2005 Frontier codes - P0420, then P0507, now P0302

Joined
Oct 27, 2021
Messages
7
Hey everybody, long time lurker, first time poster. Have a 2005 Nissan Frontier 2.5L with 5spd manual, 180k miles. Been a great truck overall. I will admit to stupidly allowing engine oil level to get very low earlier this year, this has been my only sin. Restored oil to 5qts upon discovery. I now understand the truck burns about 1 qt/4k. I don't think the current difficulties relate to that episode, but who knows.

I have already independently research all of the following codes. I also am referring to a set of Nissan maintenance manuals I have for the truck. I'm not an experienced mechanic (have a little experience, e.g. pulling intake manifold & replacing sparks, etc.) but I would like to solve this issue.

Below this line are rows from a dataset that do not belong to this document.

Lemma Math_round_nonneg (q : Q) : (0 <= q)%Q -> 0 <= Js.Math_round q.
Proof.
  intros Hq. unfold Js.Math_round.
  change 0 with (Qfloor 0). apply Qfloor_resp_le. lra.
Qed.

Lemma Math_round_neg (q : Q) : (q < 0)%Q -> Js.Math_round q <= 0.
Proof.
  intros Hq. unfold Js.Math_round.
  change 0 with (Qfloor (1 # 2)). apply Qfloor_resp_le. lra.
Qed.

(** Flooring at 0 and rounding commute. *)
Lemma Math_round_max (q : Q) :
  Z.max 0 (Js.Math_round q) = Js.Math_round (Qmax 0 q).
Proof.
  destruct (Qlt_le_dec q 0) as [Hneg | Hpos].
  - rewrite Z.max_l by now apply Math_round_neg.
    unfold Js.Math_round. transitivity (Qfloor (0 + (1 # 2))); [reflexivity |].
    apply Qfloor_comp.
    rewrite Q.max_l by now apply Qlt_le_weak. reflexivity.
  - rewrite Z.max_r by now apply Math_round_nonneg.
    unfold Js.Math_round. apply Qfloor_comp.
    rewrite Q.max_r by assumption. reflexivity.
Qed.

Lemma MS_PER_DAY_pos : 0 < Date.MS_PER_DAY.
Proof. reflexivity. Qed.

Lemma formatDate_addDays (tz d k : Z) :
  Date.formatDate tz (Date.addDays d k) = Date.formatDate tz d + k.
Proof.
  unfold Date.formatDate, Date.localDay, Date.addDays.
  replace (d + k * Date.MS_PER_DAY + tz) with (d + tz + k * Date.MS_PER_DAY) by ring.
  apply Z.div_add. pose proof MS_PER_DAY_pos. lia.
Qed.


(** ** The window aggregator *)

Lemma windowExpenses_total (lo hi : Z) (expenses : list Expense.t) :
  (Js.sum Expense.cost
     (List.filter (fun exp =>
        let expDate := Date.parse (Expense.date exp) in
        (lo <=? expDate) && (expDate <=? hi)) expenses)
   == costWithin lo hi expenses)%Q.
Proof.
  induction expenses as [| e rest IH]; simpl.
  - reflexivity.
  - destruct (decide (lo <= Date.parse (Expense.date e) <= hi)) as [Hin | Hout].
    + replace (lo <=? Date.parse (Expense.date e)) with true by (symmetry; apply Z.leb_le; lia).
      replace (Date.parse (Expense.date e) <=? hi) with true by (symmetry; apply Z.leb_le; lia).
      simpl. rewrite Js_sum_cons, IH. reflexivity.
    + replace ((lo <=? Date.parse (Expense.date e)) && (Date.parse (Expense.date e) <=? hi))
        with false.
      * rewrite IH. ring.
      * symmetry. apply andb_false_iff.
        destruct (Z.leb_spec lo (Date.parse (Expense.date e))); [right | now left].
        apply Z.leb_gt. lia.
Qed.

Lemma costWithin_nonneg (lo hi : Z) (expenses : list Expense.t) :
  Forall (fun e => (0 <= Expense.cost e)%Q) expenses ->
  (0 <= costWithin lo hi expenses)%Q.
Proof.
  induction 1 as [| e rest He _ IH]; simpl.
  - apply Qle_refl.
  - destruct (decide _); lra.
Qed.

(** The rate that calculateBurnRateWindow returns: its division has a divisor
    of at least 1. *)
Lemma calculateBurnRateWindow_rate
    (now windowDays startDate : Z) (expenses : list Expense.t) :
  let lo := Z.max (now - (windowDays - 1) * Date.MS_PER_DAY) startDate in
  let days := Z.max 1 ((now - lo) / Date.MS_PER_DAY + 1) in
  exists rate : Q,
    calculateBurnRateWindow now expenses windowDays startDate = Some rate
    /\ (rate == costWithin lo now expenses / inject_Z days)%Q.
Proof.
  intros lo days.
  unfold calculateBurnRateWindow.
  set (ws := Date.addDays now (- windowDays + 1)).
  assert (Heff : (if startDate <? ws then ws else startDate) = lo).
  { subst ws lo. unfold Date.addDays.
    destruct (Z.ltb_spec startDate (now + (- windowDays + 1) * Date.MS_PER_DAY)); lia. }
  rewrite Heff. fold days.
  rewrite Js_div_Some by (apply inject_Z_nonzero; lia).
  eexists. split; [reflexivity |].
  now rewrite windowExpenses_total.
Qed.
(** One attempt connects once, never sleeps, reads no configuration,
    and hands the driver nothing but the constant statement with the
    task as its parameter. *)
Lemma persist_trace args task w r w' evs :
  persist P args task w = (r, w', evs) ->
  timeline evs = [Tried] /\ attempts evs = 1 /\ environ_reads evs = [] /\
  Forall (fun x => x = (insert_sql, task)) (executed evs).
Proof.
  unfold persist, mbind, M_bind, pymssql_connect, conn_cursor, cursor_execute,
    conn_commit, conn_close.
  destruct (db_connect P args w) as [[e|c] w1]; simpl.
  { intros [= <- <- <-]. repeat split; constructor. }
  destruct (db_cursor P c w1) as [[e|k] w2]; simpl.
  { intros [= <- <- <-]. repeat split; constructor. }
  destruct (db_execute P k insert_sql task w2) as [[e|] w3]; simpl.
  { intros [= <- <- <-]. repeat split; repeat constructor. }
  destruct (db_commit P c w3) as [[e|] w4]; simpl.
  { intros [= <- <- <-]. repeat split; repeat constructor. }
  destruct (db_close P c w4) as [[e|] w5]; simpl;
    intros [= <- <- <-]; repeat split; repeat constructor.
Qed.

(** The three ways one turn of the loop goes. *)
Lemma retry_loop_success args task attempt rest w w1 evs1 :
  persist P args task w = (Ok tt, w1, evs1) ->
  retry_loop P args task (attempt :: rest) w =
  (Ok (Some (ok_response P task)), w1, evs1 ++ [success_log attempt]).
Proof.
  intros H. simpl. unfold mbind at 1. unfold M_bind at 1. unfold try_except.
  unfold mbind at 1. unfold M_bind at 1. rewrite H. simpl.
  now rewrite app_nil_r.
Qed.

Lemma retry_loop_retry args task attempt rest w e w1 evs1 :
  persist P args task w = (Raise e, w1, evs1) ->
  attempt < max_retries - 1 ->
  retry_loop P args task (attempt :: rest) w =
  match retry_loop P args task rest (clock_sleep P (backoff attempt) w1) with
  | (r, w2, evs2) =>
      (r, w2, evs1 ++ [failure_log attempt e; EvSleep (backoff attempt)] ++ evs2)
  end.
Proof.
  intros H Hlt. apply Nat.ltb_lt in Hlt. simpl.
  unfold mbind at 1. unfold M_bind at 1. unfold try_except.
  unfold mbind at 1. unfold M_bind at 1. rewrite H. simpl.
  unfold max_retries in Hlt. simpl in Hlt. rewrite Hlt.
  unfold mbind, M_bind, logging_warning, emit, time_sleep. simpl.
  destruct (retry_loop P args task rest (clock_sleep P (backoff attempt) w1))
    as [[r w2] evs2].
  now rewrite <- app_assoc.
Qed.
(** X9. [HasBlockingObstacle] is idempotent: called again on the same
    snapshot right after a call, it returns the same result and leaves the
    world as the first call left it. *)
Theorem HasBlockingObstacle_idempotent (w w' : World) (b : bool) :
  HasBlockingObstacle frame w = Some (b, w') ->
  HasBlockingObstacle frame w' = Some (b, w').
Proof.
  intros Hrun.
  pose proof (HasBlockingObstacle_same_but_ids frame w w' b Hrun) as Hsame.
  destruct (reference_line_info frame) as [|r [|r' rest]] eqn:Hlines.
  - unfold HasBlockingObstacle in Hrun. rewrite Hlines in Hrun.
    discriminate Hrun.
  - rewrite (HasBlockingObstacle_single_overwrites r w' w Hlines Hsame).
    exact Hrun.
  - unfold HasBlockingObstacle in *. rewrite Hlines in *.
    cbn in *. injection Hrun as <- <-. reflexivity.
Qed.

End Overwrite.

Section NegativeDistances.

Context {ext : Collaborators}.
Variable frame : Frame.

Local Open Scope float_scope.

Local Abbreviation dist := (GetDistanceBetweenADCAndObstacle frame).
Local Abbreviation scan := (HasBlockingObstacle_loop frame).

(** While the recorded distance is negative every blocking obstacle is
    recorded in its turn; if all their distances are negative this goes on
    to the end of the scan, which leaves the last of them recorded. *)
Lemma scan_negative_records_last (items : list Obstacle) :
  forall (locals : ScanLocals) (w : World) (o : Obstacle),
    (distance_to_closest_blocking_obstacle locals <? 0.0) = true ->
    (forall o', In o' items -> classified_blocking frame w o' = true ->
                (dist o' <? 0.0) = true) ->
    LastBlocking frame w items o ->
    context_id (snd (scan items locals w)) = Id o
    /\ cross_cycle_id (snd (scan items locals w)) = Id o.
Proof.
  induction items as [|x items IH];
    intros locals w o Hneg Hall (before & after & Hsplit & Hb & Hafter).
  - destruct before; discriminate Hsplit.
  - rewrite scan_step. destruct before as [|y before].
    + cbn in Hsplit. injection Hsplit as <- <-.
      rewrite Hb, Hneg. cbn [orb].
      rewrite scan_none_blocking by exact Hafter.
      split; reflexivity.
    + cbn in Hsplit. injection Hsplit as <- ->.
      assert (Hlast : LastBlocking frame w (before ++ o :: after) o).
      { exists before, after. repeat split; assumption. }
      assert (Hall' : forall o', In o' (before ++ o :: after) ->
                        classified_blocking frame w o' = true ->
                        (dist o' <? 0.0) = true).
      { intros o' Hin. apply Hall. right. exact Hin. }
      destruct (classified_blocking frame w x) eqn:Hbx.
      * rewrite Hneg. cbn [orb].
        apply IH; [|exact Hall'|exact Hlast].
        apply Hall; [left; reflexivity|exact Hbx].
      * apply IH; assumption.
Qed.

(** X10. The other side of the "nothing recorded yet" marker: on a single
    reference line where every obstacle classified as blocking has a
    negative distance, [HasBlockingObstacle] returns true and leaves in
    both places the id of the blocking obstacle scanned last, whatever the
    distances are. *)
Theorem HasBlockingObstacle_negative_distances
    (r : ReferenceLineInfo) (w : World) (o : Obstacle) :
  reference_line_info frame = [r] ->
  (forall o', In o' (Items (obstacles (path_decision r))) ->
              classified_blocking frame w o' = true ->
              (dist o' <? 0.0) = true) ->
  LastBlocking frame w (Items (obstacles (path_decision r))) o ->
  exists w' : World,
    HasBlockingObstacle frame w = Some (true, w')
    /\ context_id w' = Id o
    /\ cross_cycle_id w' = Id o.
Proof.
  intros Hone Hall Hlast.
  rewrite (HasBlockingObstacle_single frame r w Hone). cbv zeta.
  assert (Hex : existsb (classified_blocking frame w)
                        (Items (obstacles (path_decision r))) = true).
  { destruct Hlast as (before & after & Hsplit & Hb & _).
    apply existsb_exists. exists o. split; [|exact Hb].
    rewrite Hsplit. apply in_or_app. right. left. reflexivity. }
  rewrite scan_exists_flag, Hex. cbn [exists_a_blocking_obstacle orb].
  eexists. split; [reflexivity|].
  apply scan_negative_records_last; [reflexivity|exact Hall|exact Hlast].
Qed.

End NegativeDistances.

(** ** Thresholds *)

Section Thresholds.

Context {ext : Collaborators}.

Local Open Scope float_scope.

(** Every comparison with a NaN is false. *)
Lemma nan_ltb_l (x y : double) : (x <=? x) = false -> (x <? y) = false.
Proof.
  intros Hnan. destruct (x <? y) eqn:Hlt; [|reflexivity].
  apply DoubleOrder.ltb_leb in Hlt.
  assert (Hx : (x <=? x) = true).
  { apply DoubleOrder.leb_cmp in Hlt. destruct Hlt as (c & Hc & _).
    apply DoubleOrder.leb_cmp. unfold double_compare in *.
    apply DoubleOrder.SFcompare_antisym in Hc.
    exists Eq. split; [|discriminate].
    exact (DoubleOrder.SFcompare_number_r _ _ _ Hc). }
  congruence.
Qed.

Lemma nan_ltb_r (x y : double) : (y <=? y) = false -> (x <? y) = false.
Proof.
  intros Hnan. destruct (x <? y) eqn:Hlt; [|reflexivity].
  apply DoubleOrder.ltb_leb, DoubleOrder.leb_refl_r in Hlt. congruence.
Qed.

Lemma leb_ltb_trans (x y z : double) :
  (x <=? y) = true -> (y <? z) = true -> (x <? z) = true.
Proof.
  rewrite DoubleOrder.leb_cmp, !DoubleOrder.ltb_cmp.
  intros (c & Hxy & Hc) Hyz. unfold double_compare in *.
  rewrite (DoubleOrder.SFcompare_trans _ _ _ _ _ Hxy Hyz Hc);
    [|discriminate].
  destruct c; reflexivity.
Qed.

Lemma IsFarFromDestination_single (frame : Frame) (r : ReferenceLineInfo) :
  reference_line_info frame = [r] ->
  IsFarFromDestination frame
  = Some (negb (SDistanceToDestination r <? 15.0)).
Proof.
  intros Hone. unfold IsFarFromDestination. rewrite Hone. cbn.
  unfold kClearDistance. destruct (_ <? _); reflexivity.
Qed.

This summer, it began throwing P0420 (bank 2 catalytic). I don't live in a state with emissions, so I decided to take the wait and see approach. Code only came in every 2-3 weeks, actually didn't come in much recently at all.

On Sunday, I was doing some steady-state driving in the mountains. I noted what seemed to be a bit of misfiring - pretty minor but noticeable. After I got back into stop and go driving, I started getting some serious stuttering during acceleration. Got home and code was P0507, high idle. Scratched my head.

Stuttering continued this week. Idle is either irregular or high. What I have noticed is the issue gets progressively worse as the truck warms up (suggesting possible vacuum leak thru hose as it heats up & expands, etc.).

Today, I finally got a P0302 code (cylinder 2 misfire). Woohoo!

Here's what I've tried so far:

Monday - pulled intake box so I could access spark plugs to replace them. Plugs were 100k worn (double platinum NGKs) but not abnormal. Torqued new plugs to spec with torque wrench. Reinstalled intake box with new gaskets and torqued to spec.
Tuesday - cleaned MAF sensor with proper CRC cleaner, no effect. searched for vacuum leak with starter fluid, no luck
Wednesday - During spark plug job when I pulled the intake box, I "found" the PCV valve was literally sheared off above where you would put the socket on it. The nipple side was still in the vacuum hose, and the PCV valve spring and "bullet" were laying in the threaded portion. The two sheared parts of the PCV valve body were held together by vacuum hose tension. I didn't know what the PCV valve was at that time, but I quickly learned that needed to be addressed. Replaced that Wednesday but no effect. Maybe the truck won't burn oil any more though. I still don't understand how this didn't fix the P0507 code.
Today - searched for vacuum leak with water sprayer, no luck

Over the last few days, I've done the idle air relearn process several times, with no effect.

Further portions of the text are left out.